Doffing her conventional dress, she doffed conventionality as well. She was transformed into something seductive and subtle—something in woman's flesh as ethereal as sea-foam and as vivid as flame.
She smiled suddenly. Then to a humming accompaniment she twirled upon her toes, her steps growing faster and faster until her figure was obscured in the blur of action and her hair flew about her face like the hair of a painted witch.
The words of the air she hummed came with a dash of bravado from between her lips:
| "—Ange ou diable, |
| Écume de la mer?" |
Still smiling, she sank in an exhausted heap upon the floor.
Then she went to bed and fell asleep, lamenting that her head rested upon a cotton pillow-slip.
CHAPTER II
In time long past, when the Huguenots were better known, if less esteemed, an impecunious gentleman of France left his native land for the sake of faith and fortune.
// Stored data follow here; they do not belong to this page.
Lemma prepend_empty_ok (b : cBuffer_t) (s : list Z) :
  wf b -> head b = tail b ->
  Z.of_nat (length s) <= size b - 1 ->
  exists b1,
    cBufferPrepend b s (Z.of_nat (length s)) = Ok (b1, Z.of_nat (length s))
    /\ wf_end b1 /\ content b1 = s.
Proof.
  intros Hwf Hemp Hlen.
  assert (Hwf' := Hwf). destruct Hwf' as [_ _ [_ Hlt] _].
  apply wf_wf_end in Hwf.
  unfold cBufferPrepend. rewrite available_for_write_eq by exact Hwf.
  destruct (Z.eq_dec (Z.of_nat (length s)) 0) as [Hz | Hnz].
  - rewrite Hz. cbn [Z.eqb]. exists b. split; [reflexivity |].
    split; [exact Hwf |]. unfold content. rewrite Hemp, Z.ltb_irrefl, Z.sub_diag.
    destruct s; [reflexivity | discriminate].
  - eqb_false. nat_cursors b Hwf h t.
    assert (h = t) by lia. subst t.
    rewrite Z.ltb_irrefl. rewrite !to_size_t_small by lia. ltb_false.
    rewrite Z.eqb_refl. cbn [data size head tail set_head set_tail].
    rewrite !to_size_t_small, to_uint32_small by lia.
    rewrite (memcpy_nat d _ _ _ _ (length d - length s)%nat 0%nat (length s))
      by lia.
    cbn [bind]. rewrite to_int32_small by lia.
    eexists. split; [reflexivity |]. split.
    + wf_end_close.
    + unfold content; cbn [data size head tail set_head set_data set_tail].
      ltb_true.
      replace (Z.to_nat (_ - _)) with (length d - length s)%nat by lia.
      list_pointwise.
Qed.

(** C6: prepending [s] (at most [size - 1] bytes) to an empty buffer returns
    [length s], and reading everything right after returns [length s] and
    puts exactly [s], in order, at the front of [out]. *)
Theorem prepend_then_read_all (b : cBuffer_t) (s out : list Z)
    (max_read_size : Z) :
  wf b -> head b = tail b ->
  Z.of_nat (length s) <= size b - 1 ->
  Z.of_nat (length s) <= max_read_size ->
  (length s <= length out)%nat ->
  exists b1 b2,
    cBufferPrepend b s (Z.of_nat (length s)) = Ok (b1, Z.of_nat (length s))
    /\ cBufferReadAll b1 out max_read_size =
         Ok (b2, s ++ drop (length s) out, Z.of_nat (length s)).
Proof.
  intros Hwf Hemp Hlen Hmax Hout.
  destruct (prepend_empty_ok b s Hwf Hemp Hlen) as (b1 & Hpre & Hwf1 & Hc).
  pose proof (content_length b1 Hwf1) as Hn. rewrite Hc in Hn.
  exists b1, (set_tail (set_head b1 0) 0). split; [exact Hpre |].
  rewrite read_all_ok by (auto; lia). rewrite Hc, Hn. reflexivity.
Qed.

Lemma prepend_then_read_all_witness :
  exists b1 b2,
    cBufferPrepend (mk_cBuffer [0; 0; 0; 0; 0] 5 3 3) [1; 2; 3; 4] 4 = Ok (b1, 4)
    /\ cBufferReadAll b1 [9; 9; 9; 9; 9] 5 = Ok (b2, [1; 2; 3; 4; 9], 4).
Proof.
  apply (prepend_then_read_all (mk_cBuffer [0; 0; 0; 0; 0] 5 3 3)
           [1; 2; 3; 4] [9; 9; 9; 9; 9] 5).
  - apply wfb_wf. reflexivity.
  - reflexivity.
  - simpl. lia.
  - simpl. lia.
  - simpl. lia.
Defined.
Lured by that blatant boast of liberty which swelled the throats of the Western colonies, even while their hands were employed in meting out the reward of witchcraft and in forging the chains of slavery, he directed his way towards American soil.
His mission failed, and, in search of theological freedom, he only succeeded in weaving matrimonial fetters. Amid an unassorted medley of creeds and customs he came upon the red-cheeked daughter of a Swiss adventurer—an ambitious pioneer who lived upon the theory that the New World having been created for the service of its foreign invaders, the might of the sword was the right of possession.